Product and game designer (born 1990)

Mark McLachlan (born February 27, 1990) is a product and game designer. Mark has designed and released products under the scope of the product design and game publishing studio Antsy Labs. In collaboration with his brother, Matthew McLachlan, Mark invented the Fidget Cube, the second most-backed Kickstarter campaign in history.

==Biography==
McLachlan began his career as co-founder of the e-commerce platform TinyLightbulbs, where he curated crowdfunded products in an online storefront.

Mark later focused his attention on the product and game design industry, launching the tabletop dexterity game Storm the Gate with his brother, Matthew McLachlan, in 2013.

In 2015, McLachlan co-founded Antsy Labs, a product design and game publishing studio based in Denver, Colorado. That year, Antsy Labs released the phone and smartwatch charging dock Duet.

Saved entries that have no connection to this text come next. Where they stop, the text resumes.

(** * ai-todo-manager: the two AI route handlers

    A shallow embedding of

    - the route served at [/api/ai/generate-todo] (source file
      [unnamed/part_004]; the natural-language task normalizer:
      [validateInput], [preprocessInput], [POST] with its post-generation
      repair pass), and
    - the route served at [/api/ai/analyze-todos] (source file
      [unnamed/part_003]; the productivity summarizer: [POST] with its
      statistics), together with its caller [handleAnalyzeTodos] of
      [app/page.tsx],

    and the properties of the design specification that concern them.

    Conventions of the embedding.

    - A JavaScript string is the list of its UTF-16 code units, so that
      [.length], [.substring] and [.trim] count what the engine counts.
    - [undefined] is [None] in an optional field.
    - A handler is a term of the free monad [Handler]: it either answers,
      or throws, or awaits the completion service ([generateObject]) and
      goes on with its reply.  "No call is made" is then a statement about
      the shape of that term, independent of any service.
    - Completion rates, which the code computes in IEEE doubles as
      [(completed / total) * 100], are exact rationals here.  Rounding is
      monotone, so bounds and non-strict comparisons carry over. *)

From Stdlib Require Import List Bool Arith ZArith NArith QArith Lia Lqa.
From Stdlib Require Import Ascii String.
From Stdlib Require Import Permutation.
Import ListNotations.

(* ================================================================= *)
(** ** JavaScript strings *)

Module JS.

(** A UTF-16 code unit. *)
Definition unit16 := N.

Definition jsstring := list unit16.

Definition unit_eqb (a b : unit16) : bool := N.eqb a b.

Fixpoint str_eqb (s t : jsstring) : bool :=
  match s, t with
  | [], [] => true
  | a :: s', b :: t' => unit_eqb a b && str_eqb s' t'
  | _, _ => false
  end.

(** Source literals are written as Rocq strings, whose bytes are the
    UTF-8 encoding of the literal; [js] decodes them to code units. *)
Fixpoint utf8_decode (bs : list N) : jsstring :=
  match bs with
  | [] => []
  | b :: rest =>
    if (b <? 128)%N then b :: utf8_decode rest
    else if (b <? 224)%N then
      match rest with
      | b2 :: rest2 =>
        (N.land b 31 * 64 + N.land b2 63)%N :: utf8_decode rest2
      | _ => [65533%N]
      end
    else if (b <? 240)%N then
      match rest with
      | b2 :: b3 :: rest3 =>
        (N.land b 15 * 4096 + N.land b2 63 * 64 + N.land b3 63)%N
          :: utf8_decode rest3
      | _ => [65533%N]
      end
    else
      match rest with
      | b2 :: b3 :: b4 :: rest4 =>
        let cp := (N.land b 7 * 262144 + N.land b2 63 * 4096
                   + N.land b3 63 * 64 + N.land b4 63)%N in
        let v := (cp - 65536)%N in
        (55296 + v / 1024)%N :: (56320 + v mod 1024)%N :: utf8_decode rest4
      | _ => [65533%N]
      end
  end.

Definition js (s : string) : jsstring :=
  utf8_decode (map N_of_ascii (list_ascii_of_string s)).

(** [String.prototype.length] *)
Definition length (s : jsstring) : Z := Z.of_nat (List.length s).

(** [s.substring(0, n)] for a non-negative integer [n]. *)
Definition substring0 (n : nat) (s : jsstring) : jsstring := firstn n s.

(** WhiteSpace and LineTerminator code points of ECMAScript: what
    [trim] strips and what [\s] matches. *)
Definition isWhiteSpace (c : unit16) : bool :=
  ((9 <=? c) && (c <=? 13) || (c =? 32) || (c =? 160) || (c =? 5760)
   || (8192 <=? c) && (c <=? 8202)
   || (c =? 8232) || (c =? 8233) || (c =? 8239) || (c =? 8287)
   || (c =? 12288) || (c =? 65279))%N.

Fixpoint trimStart (s : jsstring) : jsstring :=
  match s with
  | [] => []
  | c :: s' => if isWhiteSpace c then trimStart s' else s
  end.

Definition trimEnd (s : jsstring) : jsstring := rev (trimStart (rev s)).

(** [String.prototype.trim] *)
Definition trim (s : jsstring) : jsstring := trimEnd (trimStart s).

(** [s.replace(/\s+/g, " ")]: every maximal run of white space becomes
    one space; [inRun] tells that the previous unit was white space. *)
Fixpoint collapseRuns (inRun : bool) (s : jsstring) : jsstring :=
  match s with
  | [] => []
  | c :: s' =>
    if isWhiteSpace c
    then (if inRun then collapseRuns true s'
          else 32%N :: collapseRuns true s')
    else c :: collapseRuns false s'
  end.

Definition collapseSpaces (s : jsstring) : jsstring := collapseRuns false s.

(** [s.includes(k)] *)
Fixpoint startsWith (k s : jsstring) : bool :=
  match k, s with
  | [], _ => true
  | a :: k', b :: s' => unit_eqb a b && startsWith k' s'
  | _ :: _, [] => false
  end.

Fixpoint includes (k s : jsstring) : bool :=
  startsWith k s ||
  match s with
  | [] => false
  | _ :: s' => includes k s'
  end.

(** Vocabulary of the statements: no white space at either end. *)
Definition Trimmed (s : jsstring) : Prop :=
  trimStart s = s /\ trimStart (rev s) = rev s.

(** Every white-space unit is a plain space and no two are adjacent;
    [prevWs] tells that the unit before the string is white space. *)
Fixpoint singleSpaced (prevWs : bool) (s : jsstring) : bool :=
  match s with
  | [] => true
  | c :: s' =>
    if isWhiteSpace c
    then (c =? 32)%N && negb prevWs && singleSpaced true s'
    else singleSpaced false s'
  end.

(** The units of a string that are not white space. *)
Definition inkOf (s : jsstring) : jsstring :=
  filter (fun c => negb (isWhiteSpace c)) s.

End JS.
Lemma concurrently_distinct (acts : list action) (s : State) :
  invariant s → NoDup (schedule s ++ addq s) →
  NoDup (schedule (snd (concurrently acts s))
         ++ addq (snd (concurrently acts s))).
Proof.
  revert s. induction acts as [|a acts IH]; intros s Hinv Hnd; [exact Hnd|].
  cbn [concurrently]. unfold bind. rewrite perform_ok.
  apply IH.
  - by apply perform_invariant.
  - by apply perform_distinct.
Qed.

Lemma iteration_distinct (others : list action) (s : State) :
  invariant s → NoDup (schedule s ++ addq s) →
  NoDup (schedule (snd (iteration others s))
         ++ addq (snd (iteration others s))).
Proof.
  intros Hinv Hnd. rewrite iteration_eq. cbn zeta.
  destruct (after_wait_frame s) as (_ & _ & _ & Hh0 & Hs0 & Ha0 & _).
  assert (Hinv0 : invariant (after_wait (set_updated false s))).
  { destruct Hinv as [Hwf Hs]. split.
    - unfold no_dangling. by rewrite Hh0, Hs0, Ha0.
    - unfold is_sorted. by rewrite Hh0, Hs0. }
  assert (Hnd0 : NoDup (schedule (after_wait (set_updated false s))
                        ++ addq (after_wait (set_updated false s))))
    by (by rewrite Hs0, Ha0).
  pose proof (concurrently_distinct others _ Hinv0 Hnd0) as Hnd2.
  set (s2 := snd (concurrently others _)) in *.
  set (s3 := set_trace _ s2). unfold try_finally.
  destruct (addq s2) as [|newtask rest] eqn:Hq.
  - pose proof (fire_due_sublist s3) as Hsub.
    destruct (fire_due_any s3) as (Ha & _).
    destruct (fire_due s3) as [r s4]. cbn [snd] in *.
    pose proof (resort_perm s4) as Hperm.
    destruct (resort_invariant s4) as (_ & _ & _ & Ha5 & _).
    assert (Hgoal : NoDup (schedule (snd (resort s4))
                           ++ addq (snd (resort s4)))).
    { rewrite Hperm, Ha5, Ha. eapply sublist_NoDup; [exact Hnd2|].
      change (addq s3) with (addq s2). rewrite Hq.
      by apply sublist_app. }
    destruct (resort s4) as [[[]|e] s5]; exact Hgoal.
  - rewrite merge_eq. set (s4 := set_schedule _ _).
    pose proof (resort_perm s4) as Hperm.
    destruct (resort_invariant s4) as (_ & _ & _ & Ha5 & _).
    assert (Hgoal : NoDup (schedule (snd (resort s4))
                           ++ addq (snd (resort s4)))).
    { rewrite Hperm, Ha5. subst s4. cbn. rewrite <- app_assoc. cbn.
      exact Hnd2. }
    destruct (resort s4) as [[[]|e] s5]; exact Hgoal.
Qed.
(** * gatsby-source-git-as-filesystem: the repository synchroniser

    A shallow embedding of [src/gatsby-node.ts]: [isAlreadyCloned],
    [getTargetBranch], [getRepo] and [sourceNodes], run against an
    abstract version-control client, filesystem and build host.

    JavaScript strings are sequences of UTF-16 code units; they are
    modelled as lists of code units so that [String.prototype.trim] can
    be written with the exact white-space set of the language. *)

From Stdlib Require Import String Ascii.
From stdpp Require Import base numbers list option gmap.

(** ** JavaScript strings *)

Module JsString.

Local Open Scope N_scope.

Abbreviation jsstring := (list N).

(** A source literal, one code unit per ASCII character. *)
Fixpoint js (s : string) : jsstring :=
  match s with
  | EmptyString => []
  | String a rest => N_of_ascii a :: js rest
  end.
Arguments js _ : simpl never.

(** [WhiteSpace] and [LineTerminator] of ECMAScript: what [trim] strips. *)
Definition isWhiteSpace (c : N) : bool :=
  (c =? 0x09) || (c =? 0x0A) || (c =? 0x0B) || (c =? 0x0C) || (c =? 0x0D)
  || (c =? 0x20) || (c =? 0xA0) || (c =? 0x1680)
  || ((0x2000 <=? c) && (c <=? 0x200A))
  || (c =? 0x2028) || (c =? 0x2029) || (c =? 0x202F) || (c =? 0x205F)
  || (c =? 0x3000) || (c =? 0xFEFF).

Fixpoint trimStart (s : jsstring) : jsstring :=
  match s with
  | [] => []
  | c :: rest => if isWhiteSpace c then trimStart rest else s
  end.

Definition trimEnd (s : jsstring) : jsstring := rev (trimStart (rev s)).

(** [s.trim()] *)
Definition trim (s : jsstring) : jsstring := trimEnd (trimStart s).

(** [a == b] on two strings: code unit by code unit. *)
Definition str_eq (a b : jsstring) : bool := bool_decide (a = b).

Definition blank (w : jsstring) : Prop := Forall (λ c, isWhiteSpace c = true) w.

(** The line feed that ends a line of command output. *)
Definition LF : N := 0x0A.

End JsString.
Export JsString.

(** ** Values, errors and promises *)

(** Plain JavaScript values; an object is a finite map from property
    names to values. *)
#[local] Unset Elimination Schemes.
Inductive JsVal :=
| VUndefined
| VNull
| VBool (b : bool)
| VStr (s : jsstring)
| VArr (items : list JsVal)
| VObj (props : gmap jsstring JsVal).
#[local] Set Elimination Schemes.

Abbreviation JsObject := (gmap jsstring JsVal).

(** What a rejected promise carries: either the error a collaborator
    failed with, passed on as it is, or [new Error(message)] made by
    this module. *)
Inductive JsError (Cause : Type) :=
| Raised (cause : Cause)
| NewError (message : jsstring).
Arguments Raised {Cause} cause.
Arguments NewError {Cause} message.

Inductive Outcome (E A : Type) :=
| Fulfilled (value : A)
| Rejected (reason : E).
Arguments Fulfilled {E A} value.
Arguments Rejected {E A} reason.

(** The cause a settled call failed with, if it failed. *)
Definition failureOf {E A} (o : Outcome E A) : option E :=
  match o with Fulfilled _ => None | Rejected e => Some e end.

(** A collaborator's outcome as the awaiting code sees it: the cause of
    a failure is passed on untouched. *)
Definition passOn {Cause A} (o : Outcome Cause A) : Outcome (JsError Cause) A :=
  match o with
  | Fulfilled a => Fulfilled a
  | Rejected cause => Rejected (Raised cause)
  end.

(** The same settlement with another value. *)
Definition thenValue {E A B} (o : Outcome E A) (b : B) : Outcome E B :=
  match o with
  | Fulfilled _ => Fulfilled b
  | Rejected e => Rejected e
  end.

(** The handle [git(baseDir)]. *)
Record SimpleGit := git { baseDir : jsstring }.

(** ** Collaborators *)

(** The filesystem and the version-control client, over a world [W]
    that holds the disk, the network and the remotes. A query reads the
    world; [clone], [fetch], [reset] and [raw] may change it, also when
    they fail. *)
Class Client (W Cause : Type) := {
  existsSync : jsstring → W → bool;
  readdirSync : jsstring → W → Outcome Cause (list jsstring);
  listRemote : SimpleGit → list jsstring → W → Outcome Cause jsstring;
  clone : jsstring → jsstring → list jsstring → W → Outcome Cause unit * W;
  fetch : SimpleGit → list jsstring → W → Outcome Cause unit * W;
  reset : SimpleGit → list jsstring → W → Outcome Cause unit * W;
  raw : SimpleGit → list jsstring → W → Outcome Cause jsstring * W;
}.

(** Calls that leave this module, in the order they are issued. *)
Inductive Call :=
| CallExistsSync (path : jsstring)
| CallReaddirSync (path : jsstring)
| CallListRemote (repo : SimpleGit) (args : list jsstring)
| CallClone (remote dest : jsstring) (opts : list jsstring)
| CallFetch (repo : SimpleGit) (opts : list jsstring)
| CallReset (repo : SimpleGit) (opts : list jsstring)
| CallRaw (repo : SimpleGit) (args : list jsstring)
| CallFastGlob (patterns cwd : jsstring) (absolute : bool)
| CallCreateFileNode (path : jsstring) (pluginOptions : JsObject)
| CallCreateNode (node : JsObject) (plugin : option JsObject)
| CallReporterError (message : jsstring).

In 2016, Mark McLachlan, partnered with brother and co-founder Matthew McLachlan, released their invention Fidget Cube, funded on Kickstarter. Fidget Cube is Kickstarter's second most-backed campaign ever with 154,926 backers.

While dealing with the overwhelming demand for Fidget Cube and the accompanying customer service workload, Mark and Matthew McLachlan co-founded the customer service platform HoneyBrandger in 2018, which provides on-demand support for companies looking to scale.

Mark again partnered with Matthew McLachlan to release the magnetic building block system PIXL in 2018.